Though legal bullshit continues in this matter, it appears surfing at Martins Beach is probably lawful again. But for half a dozen years, Silicon Valley asshat Vinod Khosla locked down this spot near California’s Half Moon Bay, which lies near his $32 million plot of land. Khosla sicced police on surfers, and used his fortune to subject us to years of legal battles. FYI Khosla, the California Constitution guarantees access to the entire coast and common decency mandates not being a fuckwit. In the immortal words of Jeff Spicoli: “You dick!


Yes, Massachusetts, on occasion, gets waves. Photo: Dan LeMaitre

Yes, Massachusetts, on occasion, gets waves. Photo: Dan LeMaitre

2. Massachusetts During Hurricane Irene, 2011

Hats off to Massachusetts surfer Daniel Jacques who gave zero fucks about a surfing ban imposed during Tropical Storm Irene. To wit: “The young man ran along the beach, and then ran across Hull Shore Drive in attempt to evade the troopers. He nearly caused several motor vehicle crashes as cars had to take evasive action to avoid hitting him.” Praying hands emoji here.

3. Chicago, Illinois

Until just a few years ago, paddling a surfboard out in the icy waters of Lake Michigan around Chicago (windswell, anyone?) was a crime. Actually, not just surfboards, but all floating devices. Surfer Rex Flodstrom learned this the hardway after a lake sesh when cops impounded his board and hauled him off in his wetsuit.
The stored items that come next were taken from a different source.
Lemma example_session (l1 l2 l3 l4 : string) (n : Z) (bits : list Z) :
  one_digit l1 = Ok n ->
  map_int one_digit (split_at_spaces "" l2) = Ok bits ->
  custom_session (fun s => s) (split_at_spaces "") one_digit
    (example_process ["y"; l1; l2; l3; l4]) n bits
    (split_at_spaces "" l3) (split_at_spaces "" l4).
Proof.
  intros Hn Hb. exists "y", l1, l2, l3, l4, []. now repeat split.
Qed.

Lemma main_default_path_witness :
  exists honest w1,
    run_protocol 8 false (PAtom ANone) (machine (example_process ["n"])) = (Ok honest, w1)
    /\ length (jobs w1) = (length (jobs (machine (example_process ["n"]))) + 8)%nat
    /\ match qber honest with
       | None =>
           fst (example_main (example_process ["n"])) = Died (Python TypeError)
           /\ machine (snd (example_main (example_process ["n"]))) = w1
       | Some _ =>
           exists eve w2,
             run_protocol 8 true (PAtom ANone) w1 = (Ok eve, w2)
             /\ machine (snd (example_main (example_process ["n"]))) = w2
             /\ length (jobs w2)
                = (length (jobs (machine (example_process ["n"]))) + 16)%nat
             /\ fst (example_main (example_process ["n"]))
                = match qber eve with
                  | None => Died (Python TypeError)
                  | Some _ => Returned tt
                  end
       end.
Proof.
  apply (main_default_path (fun s => s) (split_at_spaces "") one_digit
           (example_process ["n"]) "n" []); [reflexivity | discriminate].
Defined.

Lemma main_fails_without_sifted_key_witness :
  let p := example_process ["y"; "1"; "1"; "Z"; "X"] in
  let w1 := snd (run_protocol 1 false (typed_inputs [1] ["Z"] ["X"])
                   (constant_world 0 0)) in
  fst (example_main p) = Died (Python TypeError)
  /\ machine (snd (example_main p)) = w1
  /\ stdout (snd (example_main p))
     = stdout p ++ custom_session_prompts 1 ++ [running_honest]
       ++ printed_by_rounds (machine p) w1
  /\ printed_by_rounds (machine p) w1
     = if _DEBUG_CIRCUIT (machine p)
       then flat_map rendering
              (take 1 (honest_circuits (take (Z.to_nat 1) (AInt <$> [1]))
                                       (take (Z.to_nat 1) (AStr <$> ["Z"]))
                                       (take (Z.to_nat 1) (AStr <$> ["X"]))))
       else [].
Proof.
  apply (main_fails_without_sifted_key (fun s => s) (split_at_spaces "") one_digit
           (example_process ["y"; "1"; "1"; "Z"; "X"]) 1 [1] ["Z"] ["X"] unsifted_run).
  - apply (example_session "1" "1" "Z" "X"); reflexivity.
  - vm_compute. reflexivity.
  - reflexivity.
Defined.

(** The same session, printed line by line: the heading and the drawing
    of the round's circuit come after the announcement of the run. *)
Lemma unsifted_session_stdout :
  stdout (snd (example_main (example_process ["y"; "1"; "1"; "Z"; "X"])))
  = custom_session_prompts 1
    ++ [running_honest;
        Text (nl ++ "--- Example Circuit ---");
        Drawing (round_circuit None (AInt 1) (AStr "Z") (AStr "X"))].
Proof. vm_compute. reflexivity. Qed.

Lemma main_zero_bits_witness :
  fst (example_main (example_process ["y"; "0"; "1"; "Z"; "Z"])) = Died (Python TypeError)
  /\ machine (snd (example_main (example_process ["y"; "0"; "1"; "Z"; "Z"])))
     = machine (example_process ["y"; "0"; "1"; "Z"; "Z"]).
Proof.
  apply (main_zero_bits (fun s => s) (split_at_spaces "") one_digit
           (example_process ["y"; "0"; "1"; "Z"; "Z"]) 0 [1] ["Z"] ["Z"]).
  - apply (example_session "0" "1" "Z" "Z"); reflexivity.
  - lia.
Defined.

Lemma main_short_line_witness :
  fst (example_main (example_process ["y"; "3"; "1 0"; "Z X"; "Z Z"]))
  = Died (Python IndexError)
  /\ length (jobs (machine (snd (example_main
                                   (example_process ["y"; "3"; "1 0"; "Z X"; "Z Z"])))))
     = (length (jobs (machine (example_process ["y"; "3"; "1 0"; "Z X"; "Z Z"])))
        + Nat.min (length [1; 0]) (Nat.min (length ["Z"; "X"]) (length ["Z"; "Z"])))%nat.
Proof.
  apply (main_short_line (fun s => s) (split_at_spaces "") one_digit
           (example_process ["y"; "3"; "1 0"; "Z X"; "Z Z"]) 3 [1; 0]
           ["Z"; "X"] ["Z"; "Z"]).
  - apply (example_session "3" "1 0" "Z X" "Z Z"); reflexivity.
  - vm_compute. lia.
Defined.

Lemma main_input_errors_witness :
  fst (example_main (example_process [])) = Died EOFError
  /\ machine (snd (example_main (example_process []))) = machine (example_process []).
Proof.
  destruct (main_input_errors (fun s => s) (split_at_spaces "") one_digit
              (example_process [])) as [Heof Hkeep].
  split; [apply Heof; reflexivity | apply Hkeep; left; apply Heof; reflexivity].
Defined.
Today it’s legal in a few select spots.

4. Dubai, United Arab Emirates


Surprisingly, surfing isn’t off limits in this strict United Arab Emirates metropolis where public kissing is criminal and alcohol consumption is severely restricted. But that doesn’t always matter to police, who issued fines to surfers for endangering swimmers despite an absence of rules. Think you can skate free without forking over the cash? Maybe, but you won’t get back your confiscated driver’s license.

5. Newport Cliff Walk, Rhode Island

Until Sid Abruzzi lingered longer than usual, surfers would only receive a scolding for brief surfs at this off-limits spot. But in 1971, Abruzzi enjoyed a lengthy sesh, stoking the ire of local police, leading to his arrest and a $10 fine. But he appealed the charge and defeated the surfing ban, opening the lineup for posterity.

6. Tijuana Sloughs

Surfing isn’t explictly illegal at this near-forgotten, semi-big wave spot on the California-Mexico border. But seeing as it’s located just off the border wall and access is much easier from the Mexico side, it might as well be. Technically, authorities could pop you for making an illegal border hop if you paddle out and cross it. On the U.S. side, the National Wildlife Refuge makes it difficult to get from Imperial Beach to the break, North America’s premier heavy-water wave before the discoveries of Todos Santos and Mavericks. On a positive note, the surf site is now protected as the Tijuana Rivermouth State Marine Conservation Area. But if U.S. Customs Border Protection doesn’t get you, the noxious pollution following rains – or quadruple overhead waves – might.